(Dataset records)

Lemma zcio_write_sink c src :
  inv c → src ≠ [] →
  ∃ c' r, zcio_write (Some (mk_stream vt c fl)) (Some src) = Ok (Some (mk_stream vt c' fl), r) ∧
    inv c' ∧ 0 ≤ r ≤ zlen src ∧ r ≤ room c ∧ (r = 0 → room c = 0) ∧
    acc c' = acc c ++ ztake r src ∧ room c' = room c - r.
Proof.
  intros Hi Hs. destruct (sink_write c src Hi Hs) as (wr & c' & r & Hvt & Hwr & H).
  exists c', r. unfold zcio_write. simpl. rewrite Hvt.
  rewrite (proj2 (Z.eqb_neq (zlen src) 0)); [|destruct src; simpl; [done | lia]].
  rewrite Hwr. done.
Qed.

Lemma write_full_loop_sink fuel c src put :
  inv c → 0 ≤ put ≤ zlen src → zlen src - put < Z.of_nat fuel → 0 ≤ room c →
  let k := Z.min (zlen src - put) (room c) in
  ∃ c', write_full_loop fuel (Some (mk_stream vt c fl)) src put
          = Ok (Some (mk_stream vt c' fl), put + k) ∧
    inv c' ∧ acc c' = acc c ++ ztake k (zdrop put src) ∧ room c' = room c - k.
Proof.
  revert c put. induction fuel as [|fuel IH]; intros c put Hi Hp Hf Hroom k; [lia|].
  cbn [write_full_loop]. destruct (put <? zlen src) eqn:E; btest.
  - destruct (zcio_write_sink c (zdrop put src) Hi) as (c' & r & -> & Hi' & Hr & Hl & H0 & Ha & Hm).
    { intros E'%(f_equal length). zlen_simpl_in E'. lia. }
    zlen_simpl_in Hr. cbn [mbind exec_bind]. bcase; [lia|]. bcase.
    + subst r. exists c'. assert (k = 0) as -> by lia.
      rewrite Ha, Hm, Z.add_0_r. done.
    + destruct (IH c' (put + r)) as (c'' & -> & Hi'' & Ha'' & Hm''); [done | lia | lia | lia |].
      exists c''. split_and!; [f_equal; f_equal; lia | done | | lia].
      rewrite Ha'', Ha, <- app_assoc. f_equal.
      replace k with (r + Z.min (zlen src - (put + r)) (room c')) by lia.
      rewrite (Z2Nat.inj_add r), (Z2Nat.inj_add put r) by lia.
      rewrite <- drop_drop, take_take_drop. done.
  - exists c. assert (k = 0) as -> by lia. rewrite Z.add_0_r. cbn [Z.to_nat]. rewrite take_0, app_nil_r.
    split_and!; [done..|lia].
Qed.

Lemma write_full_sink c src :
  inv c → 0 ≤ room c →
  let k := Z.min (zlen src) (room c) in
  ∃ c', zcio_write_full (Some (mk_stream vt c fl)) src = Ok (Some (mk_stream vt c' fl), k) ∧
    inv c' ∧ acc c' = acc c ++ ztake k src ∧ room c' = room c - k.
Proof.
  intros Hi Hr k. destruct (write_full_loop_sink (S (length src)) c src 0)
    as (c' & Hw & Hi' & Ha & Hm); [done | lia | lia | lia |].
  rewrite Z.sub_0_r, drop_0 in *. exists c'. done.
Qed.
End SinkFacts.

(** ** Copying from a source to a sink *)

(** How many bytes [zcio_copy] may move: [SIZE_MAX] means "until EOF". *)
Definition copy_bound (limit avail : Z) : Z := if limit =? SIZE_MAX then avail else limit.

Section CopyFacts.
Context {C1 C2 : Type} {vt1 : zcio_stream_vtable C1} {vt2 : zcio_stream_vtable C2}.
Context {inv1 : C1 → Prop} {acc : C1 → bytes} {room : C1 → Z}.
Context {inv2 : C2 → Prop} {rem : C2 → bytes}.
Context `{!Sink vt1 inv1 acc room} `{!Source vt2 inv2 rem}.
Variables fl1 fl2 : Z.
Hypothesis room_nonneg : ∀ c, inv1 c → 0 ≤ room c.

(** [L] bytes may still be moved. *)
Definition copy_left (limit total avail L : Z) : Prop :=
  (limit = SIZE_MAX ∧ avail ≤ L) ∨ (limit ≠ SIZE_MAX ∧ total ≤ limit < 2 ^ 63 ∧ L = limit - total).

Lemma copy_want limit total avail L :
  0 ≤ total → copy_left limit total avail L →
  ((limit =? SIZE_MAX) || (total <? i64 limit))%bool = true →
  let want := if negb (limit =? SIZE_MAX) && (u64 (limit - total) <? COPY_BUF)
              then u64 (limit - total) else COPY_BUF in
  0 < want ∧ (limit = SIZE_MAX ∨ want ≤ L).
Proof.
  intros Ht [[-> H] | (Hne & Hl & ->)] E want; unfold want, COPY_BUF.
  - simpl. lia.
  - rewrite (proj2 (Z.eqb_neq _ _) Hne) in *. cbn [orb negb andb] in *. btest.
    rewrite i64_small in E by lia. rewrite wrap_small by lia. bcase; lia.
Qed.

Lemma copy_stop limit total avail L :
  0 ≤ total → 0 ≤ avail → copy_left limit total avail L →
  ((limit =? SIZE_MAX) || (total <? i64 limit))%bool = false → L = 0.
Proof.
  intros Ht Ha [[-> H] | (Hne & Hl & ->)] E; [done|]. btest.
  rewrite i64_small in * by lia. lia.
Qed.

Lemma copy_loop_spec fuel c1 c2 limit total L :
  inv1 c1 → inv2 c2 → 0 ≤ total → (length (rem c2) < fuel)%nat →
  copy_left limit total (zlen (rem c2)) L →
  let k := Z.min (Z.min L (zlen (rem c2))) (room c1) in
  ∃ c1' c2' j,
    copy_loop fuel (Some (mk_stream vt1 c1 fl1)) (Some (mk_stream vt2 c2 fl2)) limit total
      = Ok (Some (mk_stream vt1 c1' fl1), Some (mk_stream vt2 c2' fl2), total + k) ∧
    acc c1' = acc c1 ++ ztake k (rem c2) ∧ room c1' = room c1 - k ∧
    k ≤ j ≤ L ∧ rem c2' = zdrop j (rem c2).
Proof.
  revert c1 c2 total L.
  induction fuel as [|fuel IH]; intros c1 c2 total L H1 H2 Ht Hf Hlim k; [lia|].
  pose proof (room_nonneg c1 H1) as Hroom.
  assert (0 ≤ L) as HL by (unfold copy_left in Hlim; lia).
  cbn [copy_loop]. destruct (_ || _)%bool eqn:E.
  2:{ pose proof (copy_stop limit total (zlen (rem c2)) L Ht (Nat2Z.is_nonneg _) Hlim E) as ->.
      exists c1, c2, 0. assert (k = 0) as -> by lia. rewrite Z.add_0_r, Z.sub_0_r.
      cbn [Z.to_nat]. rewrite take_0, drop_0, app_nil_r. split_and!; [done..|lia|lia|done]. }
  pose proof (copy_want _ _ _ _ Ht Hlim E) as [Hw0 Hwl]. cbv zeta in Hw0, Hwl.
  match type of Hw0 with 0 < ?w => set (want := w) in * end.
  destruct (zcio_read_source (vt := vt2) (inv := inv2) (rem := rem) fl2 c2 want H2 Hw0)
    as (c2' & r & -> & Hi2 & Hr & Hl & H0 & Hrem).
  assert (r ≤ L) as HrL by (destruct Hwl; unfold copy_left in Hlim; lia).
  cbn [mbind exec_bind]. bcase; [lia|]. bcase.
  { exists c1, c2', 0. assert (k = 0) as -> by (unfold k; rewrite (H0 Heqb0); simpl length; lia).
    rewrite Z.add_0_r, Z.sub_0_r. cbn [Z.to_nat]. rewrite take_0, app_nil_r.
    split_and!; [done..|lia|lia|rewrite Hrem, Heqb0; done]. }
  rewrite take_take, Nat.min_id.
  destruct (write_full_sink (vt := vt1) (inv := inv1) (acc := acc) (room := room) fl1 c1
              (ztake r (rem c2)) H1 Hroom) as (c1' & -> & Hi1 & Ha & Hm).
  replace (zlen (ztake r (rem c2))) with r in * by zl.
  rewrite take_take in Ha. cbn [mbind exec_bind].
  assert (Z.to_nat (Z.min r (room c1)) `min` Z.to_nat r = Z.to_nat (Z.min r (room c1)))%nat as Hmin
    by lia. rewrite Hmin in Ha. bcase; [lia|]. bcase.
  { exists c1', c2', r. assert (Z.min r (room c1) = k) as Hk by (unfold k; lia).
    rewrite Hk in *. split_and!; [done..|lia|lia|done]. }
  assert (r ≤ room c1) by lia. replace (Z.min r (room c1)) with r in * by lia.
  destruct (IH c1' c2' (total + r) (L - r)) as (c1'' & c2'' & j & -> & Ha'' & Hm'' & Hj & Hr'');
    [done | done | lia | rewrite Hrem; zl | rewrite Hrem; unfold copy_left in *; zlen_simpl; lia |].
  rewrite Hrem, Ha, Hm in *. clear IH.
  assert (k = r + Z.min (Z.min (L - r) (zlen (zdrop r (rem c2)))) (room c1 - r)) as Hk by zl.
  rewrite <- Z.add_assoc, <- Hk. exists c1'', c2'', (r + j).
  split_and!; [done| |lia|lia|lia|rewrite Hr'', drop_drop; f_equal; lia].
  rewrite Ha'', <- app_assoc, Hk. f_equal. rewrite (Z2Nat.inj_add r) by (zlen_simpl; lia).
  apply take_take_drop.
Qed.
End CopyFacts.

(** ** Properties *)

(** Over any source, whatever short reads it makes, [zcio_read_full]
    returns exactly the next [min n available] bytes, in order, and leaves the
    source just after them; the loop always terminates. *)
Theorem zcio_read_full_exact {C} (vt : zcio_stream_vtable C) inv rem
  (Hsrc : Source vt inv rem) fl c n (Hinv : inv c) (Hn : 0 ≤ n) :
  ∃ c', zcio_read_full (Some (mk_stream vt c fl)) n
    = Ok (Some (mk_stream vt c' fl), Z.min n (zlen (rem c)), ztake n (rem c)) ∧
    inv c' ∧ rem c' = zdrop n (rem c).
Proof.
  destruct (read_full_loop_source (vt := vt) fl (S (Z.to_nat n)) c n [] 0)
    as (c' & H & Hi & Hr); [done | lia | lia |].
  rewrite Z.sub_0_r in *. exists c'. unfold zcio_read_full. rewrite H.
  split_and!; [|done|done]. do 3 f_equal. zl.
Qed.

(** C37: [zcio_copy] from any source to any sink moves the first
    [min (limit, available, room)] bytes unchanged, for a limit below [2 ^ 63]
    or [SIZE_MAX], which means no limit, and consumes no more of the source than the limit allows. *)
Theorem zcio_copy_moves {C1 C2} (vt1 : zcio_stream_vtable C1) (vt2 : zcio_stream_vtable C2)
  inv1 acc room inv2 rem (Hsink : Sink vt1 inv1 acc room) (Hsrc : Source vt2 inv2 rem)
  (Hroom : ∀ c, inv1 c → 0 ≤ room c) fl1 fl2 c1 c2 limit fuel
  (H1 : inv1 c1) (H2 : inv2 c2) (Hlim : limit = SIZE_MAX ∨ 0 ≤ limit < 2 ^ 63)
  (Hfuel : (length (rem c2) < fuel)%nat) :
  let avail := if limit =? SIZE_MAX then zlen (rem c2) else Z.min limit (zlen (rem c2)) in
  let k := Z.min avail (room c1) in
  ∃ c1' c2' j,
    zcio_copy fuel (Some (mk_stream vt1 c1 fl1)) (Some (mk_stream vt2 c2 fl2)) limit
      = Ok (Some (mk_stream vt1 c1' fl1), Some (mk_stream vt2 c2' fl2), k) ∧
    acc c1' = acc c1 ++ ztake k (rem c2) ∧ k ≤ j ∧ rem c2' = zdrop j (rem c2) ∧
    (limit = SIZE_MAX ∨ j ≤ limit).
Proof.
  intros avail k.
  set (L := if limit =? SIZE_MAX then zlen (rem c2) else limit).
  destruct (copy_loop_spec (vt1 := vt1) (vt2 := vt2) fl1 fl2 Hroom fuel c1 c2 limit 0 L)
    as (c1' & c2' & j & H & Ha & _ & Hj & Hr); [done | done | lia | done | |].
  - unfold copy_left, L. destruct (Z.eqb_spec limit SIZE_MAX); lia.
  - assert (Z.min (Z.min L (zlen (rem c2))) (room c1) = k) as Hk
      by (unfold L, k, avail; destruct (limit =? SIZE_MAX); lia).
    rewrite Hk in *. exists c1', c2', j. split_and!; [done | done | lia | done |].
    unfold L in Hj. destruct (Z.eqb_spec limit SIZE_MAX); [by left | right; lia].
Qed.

Exercise description: Reproduce verbatim the lines above, from the line with "induction fuel as [|fuel IH]; intros c1" through the line with "destruct (zcio_read_source (vt".

Your solution:
  induction fuel as [|fuel IH]; intros c1 c2 total L H1 H2 Ht Hf Hlim k; [lia|].
  pose proof (room_nonneg c1 H1) as Hroom.
  assert (0 ≤ L) as HL by (unfold copy_left in Hlim; lia).
  cbn [copy_loop]. destruct (_ || _)%bool eqn:E.
  2:{ pose proof (copy_stop limit total (zlen (rem c2)) L Ht (Nat2Z.is_nonneg _) Hlim E) as ->.
      exists c1, c2, 0. assert (k = 0) as -> by lia. rewrite Z.add_0_r, Z.sub_0_r.
      cbn [Z.to_nat]. rewrite take_0, drop_0, app_nil_r. split_and!; [done..|lia|lia|done]. }
  pose proof (copy_want _ _ _ _ Ht Hlim E) as [Hw0 Hwl]. cbv zeta in Hw0, Hwl.
  match type of Hw0 with 0 < ?w => set (want := w) in * end.
  destruct (zcio_read_source (vt := vt2) (inv := inv2) (rem := rem) fl2 c2 want H2 Hw0)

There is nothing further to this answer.